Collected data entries
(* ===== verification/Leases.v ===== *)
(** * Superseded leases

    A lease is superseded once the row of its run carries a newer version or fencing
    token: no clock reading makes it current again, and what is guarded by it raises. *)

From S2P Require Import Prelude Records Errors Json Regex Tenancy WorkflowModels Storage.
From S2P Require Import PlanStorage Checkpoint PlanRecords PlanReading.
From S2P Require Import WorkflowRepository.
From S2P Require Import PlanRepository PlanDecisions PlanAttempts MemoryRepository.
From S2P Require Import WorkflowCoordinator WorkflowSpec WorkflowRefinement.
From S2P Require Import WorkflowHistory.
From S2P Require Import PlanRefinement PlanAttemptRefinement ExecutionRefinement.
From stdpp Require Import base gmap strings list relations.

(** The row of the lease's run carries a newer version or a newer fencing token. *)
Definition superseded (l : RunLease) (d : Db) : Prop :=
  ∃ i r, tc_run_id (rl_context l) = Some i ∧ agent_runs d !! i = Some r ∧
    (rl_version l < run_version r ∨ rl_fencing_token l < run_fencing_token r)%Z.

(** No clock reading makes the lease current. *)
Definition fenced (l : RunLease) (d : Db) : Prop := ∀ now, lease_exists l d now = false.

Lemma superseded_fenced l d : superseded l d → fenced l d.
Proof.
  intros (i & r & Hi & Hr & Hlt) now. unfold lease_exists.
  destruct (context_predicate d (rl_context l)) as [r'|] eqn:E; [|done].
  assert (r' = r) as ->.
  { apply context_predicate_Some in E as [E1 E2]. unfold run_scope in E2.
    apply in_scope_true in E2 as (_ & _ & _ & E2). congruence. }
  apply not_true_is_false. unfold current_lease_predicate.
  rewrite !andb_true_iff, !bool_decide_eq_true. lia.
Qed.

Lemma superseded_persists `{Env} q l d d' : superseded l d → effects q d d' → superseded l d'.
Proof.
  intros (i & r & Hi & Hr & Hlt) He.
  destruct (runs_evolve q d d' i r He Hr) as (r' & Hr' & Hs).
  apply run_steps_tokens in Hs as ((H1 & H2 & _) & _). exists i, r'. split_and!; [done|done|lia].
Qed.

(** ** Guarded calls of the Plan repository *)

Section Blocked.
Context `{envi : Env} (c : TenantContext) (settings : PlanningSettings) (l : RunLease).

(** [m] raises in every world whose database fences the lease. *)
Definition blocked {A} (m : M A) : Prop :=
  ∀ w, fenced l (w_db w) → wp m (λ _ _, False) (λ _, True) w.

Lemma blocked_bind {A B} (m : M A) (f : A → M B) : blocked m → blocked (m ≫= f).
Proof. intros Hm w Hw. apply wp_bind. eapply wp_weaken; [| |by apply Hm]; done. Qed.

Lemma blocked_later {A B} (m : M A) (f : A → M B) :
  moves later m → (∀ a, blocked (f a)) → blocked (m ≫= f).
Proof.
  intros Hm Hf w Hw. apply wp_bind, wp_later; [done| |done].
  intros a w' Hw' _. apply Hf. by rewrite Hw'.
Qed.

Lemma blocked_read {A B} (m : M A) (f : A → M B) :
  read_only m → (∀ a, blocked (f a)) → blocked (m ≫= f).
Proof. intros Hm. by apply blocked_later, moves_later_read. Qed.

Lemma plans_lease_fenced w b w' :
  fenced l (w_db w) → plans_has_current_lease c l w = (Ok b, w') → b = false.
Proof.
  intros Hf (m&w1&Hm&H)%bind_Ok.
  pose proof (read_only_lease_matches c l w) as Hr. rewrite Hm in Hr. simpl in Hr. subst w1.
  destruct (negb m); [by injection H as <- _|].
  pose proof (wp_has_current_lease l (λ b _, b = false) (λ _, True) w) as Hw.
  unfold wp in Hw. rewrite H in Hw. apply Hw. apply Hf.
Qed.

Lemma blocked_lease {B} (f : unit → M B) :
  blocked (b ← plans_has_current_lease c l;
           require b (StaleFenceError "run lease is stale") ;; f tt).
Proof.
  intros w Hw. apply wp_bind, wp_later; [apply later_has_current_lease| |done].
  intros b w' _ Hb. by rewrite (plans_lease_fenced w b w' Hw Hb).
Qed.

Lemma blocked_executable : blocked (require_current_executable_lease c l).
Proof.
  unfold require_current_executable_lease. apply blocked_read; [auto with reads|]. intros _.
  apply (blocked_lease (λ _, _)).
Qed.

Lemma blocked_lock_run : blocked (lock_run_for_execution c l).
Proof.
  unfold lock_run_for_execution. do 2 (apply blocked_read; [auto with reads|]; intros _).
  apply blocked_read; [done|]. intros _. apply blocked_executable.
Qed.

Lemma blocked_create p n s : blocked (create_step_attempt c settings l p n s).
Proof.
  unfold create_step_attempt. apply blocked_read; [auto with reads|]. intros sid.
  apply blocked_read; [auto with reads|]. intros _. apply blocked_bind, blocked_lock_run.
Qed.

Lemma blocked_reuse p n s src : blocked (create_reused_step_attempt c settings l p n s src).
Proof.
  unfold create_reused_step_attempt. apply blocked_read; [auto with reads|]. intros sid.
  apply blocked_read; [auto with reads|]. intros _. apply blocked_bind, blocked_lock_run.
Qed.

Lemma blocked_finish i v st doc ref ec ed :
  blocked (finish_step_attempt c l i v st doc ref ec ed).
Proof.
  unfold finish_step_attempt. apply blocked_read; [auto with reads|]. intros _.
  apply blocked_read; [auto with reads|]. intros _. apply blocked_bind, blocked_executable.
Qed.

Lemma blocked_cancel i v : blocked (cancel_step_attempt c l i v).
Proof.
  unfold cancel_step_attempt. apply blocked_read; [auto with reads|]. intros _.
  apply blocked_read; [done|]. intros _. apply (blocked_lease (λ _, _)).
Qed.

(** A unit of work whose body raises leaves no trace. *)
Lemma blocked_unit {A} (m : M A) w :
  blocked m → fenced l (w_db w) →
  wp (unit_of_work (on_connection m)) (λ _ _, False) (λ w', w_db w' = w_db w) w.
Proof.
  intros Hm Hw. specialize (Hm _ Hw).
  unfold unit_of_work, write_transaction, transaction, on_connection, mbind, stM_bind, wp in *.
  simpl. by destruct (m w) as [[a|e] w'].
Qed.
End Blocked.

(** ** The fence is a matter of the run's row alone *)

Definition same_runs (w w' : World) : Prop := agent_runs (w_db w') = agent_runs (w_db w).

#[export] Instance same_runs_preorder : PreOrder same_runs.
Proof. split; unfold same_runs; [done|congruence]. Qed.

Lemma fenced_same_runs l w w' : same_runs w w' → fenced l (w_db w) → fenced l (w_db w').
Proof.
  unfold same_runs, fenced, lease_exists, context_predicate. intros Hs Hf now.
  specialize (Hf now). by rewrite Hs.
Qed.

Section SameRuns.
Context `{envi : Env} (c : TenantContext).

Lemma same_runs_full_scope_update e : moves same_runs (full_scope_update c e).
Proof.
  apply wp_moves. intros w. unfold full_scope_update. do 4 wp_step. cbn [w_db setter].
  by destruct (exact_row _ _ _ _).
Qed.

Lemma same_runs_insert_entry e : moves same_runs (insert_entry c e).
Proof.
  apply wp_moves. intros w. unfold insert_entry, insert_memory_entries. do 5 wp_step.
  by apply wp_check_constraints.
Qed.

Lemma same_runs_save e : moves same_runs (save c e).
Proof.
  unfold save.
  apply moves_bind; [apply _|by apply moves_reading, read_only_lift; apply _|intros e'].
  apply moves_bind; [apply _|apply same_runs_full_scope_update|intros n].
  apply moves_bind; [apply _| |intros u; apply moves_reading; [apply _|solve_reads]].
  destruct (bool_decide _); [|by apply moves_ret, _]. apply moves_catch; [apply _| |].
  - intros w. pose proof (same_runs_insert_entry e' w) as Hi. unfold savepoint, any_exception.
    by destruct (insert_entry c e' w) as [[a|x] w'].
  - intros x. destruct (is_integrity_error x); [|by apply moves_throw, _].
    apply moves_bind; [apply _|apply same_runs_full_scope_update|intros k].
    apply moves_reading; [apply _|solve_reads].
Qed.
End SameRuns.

**YOUR OBJECTIVE**.
In the data above, which lines lie between the line with "by destruct (exact_row _ _ _ _)." and the line with "apply moves_bind; [apply _| |intros", inclusive? Print those lines exactly and nothing else.

**RESULT FOR THIS EXERCISE**.
  by destruct (exact_row _ _ _ _).
Qed.

Lemma same_runs_insert_entry e : moves same_runs (insert_entry c e).
Proof.
  apply wp_moves. intros w. unfold insert_entry, insert_memory_entries. do 5 wp_step.
  by apply wp_check_constraints.
Qed.

Lemma same_runs_save e : moves same_runs (save c e).
Proof.
  unfold save.
  apply moves_bind; [apply _|by apply moves_reading, read_only_lift; apply _|intros e'].
  apply moves_bind; [apply _|apply same_runs_full_scope_update|intros n].
  apply moves_bind; [apply _| |intros u; apply moves_reading; [apply _|solve_reads]].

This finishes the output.